» Records for processing
(** The scenario of the specification: a project "Bridge" with two
    images. *)
Example create_bridge :
  (handle env (PostProject (Some "Bridge") (Some "Steel truss")
                 (Some [photo; plan])) fresh).1
  = mkResponse 201
      (JObject [("id", JString "uuid-2"); ("title", JString "Bridge");
                ("description", JString "Steel truss");
                ("imageUrls",
                 JArray [JString "http://localhost:10000/uploads/uuid-0.png";
                         JString "http://localhost:10000/uploads/uuid-1.jpg"])]).
Proof. reflexivity. Qed.

Example create_bridge_log :
  log (handle env (PostProject (Some "Bridge") (Some "Steel truss")
                     (Some [photo; plan])) fresh).2
  = [Fs.Write "/srv/citf-backend/uploads/uuid-0.png" "PNG";
     Fs.Write "/srv/citf-backend/uploads/uuid-1.jpg" "JPG";
     Fs.Write "/srv/citf-backend/projects.json"
       (JSON_stringify
          (JArray [Project.to_json
                     (Project.mk "uuid-2" (Some "Bridge") (Some "Steel truss")
                        ["http://localhost:10000/uploads/uuid-0.png";
                         "http://localhost:10000/uploads/uuid-1.jpg"])]))].
Proof. reflexivity. Qed.

(** Six files on a route that takes five: multer rejects the upload and
    removes what it had stored. *)
Example too_many_files :
  let out := handle env (PostProject (Some "Bridge") None
                           (Some [photo; photo; photo; photo; photo; photo]))
               fresh in
  out.1 = error_reply 400 "Unexpected file field"
  ∧ projects out.2 = [] ∧ Fs.files (disk out.2) = ∅ ∧ drawn out.2 = 5.
Proof. by vm_compute. Qed.

(** An Update whose old image cannot be unlinked: 500, the new title is
    in memory, and nothing was written to [projects.json]. *)
Example update_locked :
  let out := express (put_project_handler env "p1" (Some "Arch") None
                        (Some [mkFile "n.png"])) locked in
  out.1 = error_reply 500 "Internal Server Error"
  ∧ projects out.2 = [Project.set_title (Some "Arch") bridge]
  ∧ log out.2 = [].
Proof. by vm_compute. Qed.

Lemma uuidv4_inj : Inj (=) (=) (env_uuidv4 env).
Proof.
  intros j k Heq. cbn in Heq. unfold Sample.uuidv4 in Heq.
  cbn in Heq. simplify_eq. by apply (inj pretty).
Qed.

Lemma fresh_consistent : files_consistent env fresh.
Proof.
  split.
  - by intros path ?%elem_of_nil.
  - intros path _ [data Hdata].
    change ((∅ : gmap string string) !! path = Some data) in Hdata.
    by rewrite lookup_empty in Hdata.
Qed.

Lemma create_validation_failure_witness :
  fails_validation env (PostVideo (Some "not-a-url") (Some "x")) = true
  ∧ ∃ msg, handle env (PostVideo (Some "not-a-url") (Some "x")) fresh
           = (error_reply 400 msg, fresh).
Proof.
  split; [reflexivity|].
  apply (create_validation_failure env (PostVideo (Some "not-a-url") (Some "x")) fresh).
  reflexivity.
Defined.
(** * MEGA Manager: a shallow embedding of [src/megaManager.py] and
    [src/libs/lib.py], and the properties of its persistent list store,
    compression pipelines, remote pruning pipeline and thread orchestrator.

    [src/megaManager.py] carries unresolved merge markers; the embedding
    follows the [HEAD] side of every conflict hunk.

    Methods are statements in a state-and-exception monad.  The state holds
    the object's mutable attributes, the local disk and the list of calls
    made to the external tools; logging is left out. *)

From Stdlib Require Import String Ascii List Bool Arith Lia.
From stdpp Require Import base option list strings gmap.

(** ** Python values and library functions used by the program *)

Module Py.

(** Exceptions the modelled calls can raise. *)
Inductive exn : Type :=
| WindowsError   (* os.remove / os.rename refused by the OS *)
| IOError        (* a file could not be opened for writing *)
| ValueError     (* numpy.load on bytes that are no archive *)
| AttributeError. (* data.f.<name> on an archive without that member *)

Inductive result (A : Type) : Type :=
| Return (a : A)
| Raise (e : exn).
Arguments Return {A} a.
Arguments Raise {A} e.

(** Statements that mutate a state [S] and may raise.  The state reached
    when an exception is raised is kept: Python does not roll back. *)
Definition M (S A : Type) : Type := S -> result A * S.

Definition ret {S A} (a : A) : M S A := fun s => (Return a, s).
Definition raise {S A} (e : exn) : M S A := fun s => (Raise e, s).
Definition bind {S A B} (m : M S A) (k : A -> M S B) : M S B :=
  fun s => match m s with
           | (Return a, s') => k a s'
           | (Raise e, s') => (Raise e, s')
           end.
Definition get {S} : M S S := fun s => (Return s, s).
Definition gets {S A} (f : S -> A) : M S A := fun s => (Return (f s), s).
Definition modify {S} (f : S -> S) : M S unit := fun s => (Return tt, f s).

(** [try: body except Exception: handler] *)
Definition try_except {S A} (body : M S A) (handler : exn -> M S A) : M S A :=
  fun s => match body s with
           | (Return a, s') => (Return a, s')
           | (Raise e, s') => handler e s'
           end.

(** [try: body except WindowsError: handler]: other exceptions pass. *)
Definition try_except_WindowsError {S A}
    (body : M S A) (handler : M S A) : M S A :=
  fun s => match body s with
           | (Return a, s') => (Return a, s')
           | (Raise WindowsError, s') => handler s'
           | (Raise e, s') => (Raise e, s')
           end.

(** [try: ... finally: return v]: the [return] of the [finally] clause
    discards any exception still in flight.  [m] computes the value the
    variable holds when the clause runs, [v0] is its value on entry. *)
Definition finally_return {S A} (v0 : A) (m : M S A) : M S A :=
  fun s => match m s with
           | (Return v, s') => (Return v, s')
           | (Raise _, s') => (Return v0, s')
           end.

(** [for x in l: body x], where [l] is not mutated by the body. *)
Fixpoint for_each {S A} (l : list A) (body : A -> M S unit) : M S unit :=
  match l with
  | [] => ret tt
  | x :: l' => bind (body x) (fun _ => for_each l' body)
  end.

(** [for retry in range(n): try: op; break; except: pass] *)
Fixpoint retry_loop {S} (n : nat) (op : M S unit) : M S unit :=
  match n with
  | O => ret tt
  | S n' => fun s => match op s with
                     | (Return _, s') => (Return tt, s')
                     | (Raise _, s') => retry_loop n' op s'
                     end
  end.

(** *** str *)

(** [pat in s] on strings: [pat] occurs as a contiguous substring. *)
Fixpoint contains (pat s : string) : bool :=
  String.prefix pat s ||
  match s with
  | EmptyString => false
  | String _ s' => contains pat s'
  end.

Fixpoint endswith (s suf : string) : bool :=
  String.eqb s suf ||
  match s with
  | EmptyString => false
  | String _ s' => endswith s' suf
  end.

Fixpoint before_last_dot (s : string) : option string :=
  match s with
  | EmptyString => None
  | String c s' =>
      match before_last_dot s' with
      | Some t => Some (String c t)
      | None => if Ascii.eqb c "."%char then Some EmptyString else None
      end
  end.

(** [s.rsplit(".", 1)[0]] *)
Definition rsplit_dot_head (s : string) : string :=
  default s (before_last_dot s).

Fixpoint replace_from (pat repl : string) (skip : nat) (s : string) : string :=
  match s with
  | EmptyString => EmptyString
  | String c s' =>
      match skip with
      | S k => replace_from pat repl k s'
      | O => if String.prefix pat s
             then repl +:+ replace_from pat repl (String.length pat - 1) s'
             else String c (replace_from pat repl 0 s')
      end
  end.
(** X16. On a client reached from a new one, a call that [registerCall]
    puts in the table is what [removeCall] finds under the number
    returned, and taking it out gives back the table as it was before the
    registration. *)
Theorem removeCall_registerCall evs w l :
  run evs newWorld = Some w →
  N.of_nat (List.length evs) < uint64_max →
  closing (client w) || shutdown (client w) = false →
  (removeCall (registerCall l w).1.1 (registerCall l w).2).1 = Some l
  ∧ pending (client (removeCall (registerCall l w).1.1 (registerCall l w).2).2)
    = pending (client w).
Proof.
  intros Hrun Hlen Hflags. pose proof (run_inv evs w Hrun Hlen) as Hinv.
  unfold registerCall. rewrite Hflags. cbn.
  rewrite lookup_insert_eq. split; [done|].
  rewrite delete_insert_eq. apply delete_id.
  destruct (pending (client w) !! seq (client w)) as [l'|] eqn:Hl'; [|done].
  destruct (inv_pend_key _ _ Hinv _ _ Hl') as [_ Hs].
  apply (inv_seq_lt _ _ Hinv) in Hs. lia.
Qed.

(** X17. [terminateCalls(err)] on a client reached from a new one: the
    client is shut down and no longer available, the table keeps its
    entries, every call of the table has [err] as its error, and the
    error of every other call is untouched. *)
Theorem terminateCalls_fails_pending evs w err :
  run evs newWorld = Some w →
  N.of_nat (List.length evs) < uint64_max →
  shutdown (client (terminateCalls err w)) = true
  ∧ IsAvailable (terminateCalls err w) = false
  ∧ pending (client (terminateCalls err w)) = pending (client w)
  ∧ (∀ k l, pending (client w) !! k = Some l →
       errorOf (terminateCalls err w) l = Some (Some err))
  ∧ (∀ l, (∀ k, pending (client w) !! k ≠ Some l) →
       errorOf (terminateCalls err w) l = errorOf w l).
Proof.
  intros Hrun Hlen. pose proof (run_inv evs w Hrun Hlen) as Hinv.
  unfold terminateCalls.
  set (c1 := {| header := header (client w); pending := pending (client w);
                seq := seq (client w); closing := closing (client w);
                shutdown := true |}).
  set (w1 := setClient c1 w).
  destruct (terminate_loop err (map_to_list (pending (client w))) w1)
    as (Hc & _).
  { intros [k x] Hk. apply elem_of_map_to_list in Hk. simpl.
    change (heap w1) with (heap w). apply allocated_seqOf.
    destruct (inv_pend_key _ _ Hinv k x Hk) as [_ ->]. by eexists. }
  cbv zeta in Hc.
  split_and!.
  - by rewrite Hc.
  - unfold IsAvailable. by rewrite Hc.
  - by rewrite Hc.
  - intros k l Hk. rewrite terminate_loop_errors.
    rewrite decide_True by (apply pending_values; by exists k).
    change (errorOf w1 l) with (errorOf w l). unfold errorOf.
    destruct (inv_pend_key _ _ Hinv k l Hk) as [_ Hs]. unfold seqOf in Hs.
    by destruct (heap w !! l).
  - intros l Hl. rewrite terminate_loop_errors.
    rewrite decide_False; [done|]. intros [k Hk]%pending_values. by apply (Hl k).
Qed.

» Task brief
Beginning with the line that has "registration. *)" and ending with the line that has "(removeCall (registerCall l w).1.1 (registerCall l w).2).1", set down the lines above exactly and include no others.

» Exercise response
    registration. *)
Theorem removeCall_registerCall evs w l :
  run evs newWorld = Some w →
  N.of_nat (List.length evs) < uint64_max →
  closing (client w) || shutdown (client w) = false →
  (removeCall (registerCall l w).1.1 (registerCall l w).2).1 = Some l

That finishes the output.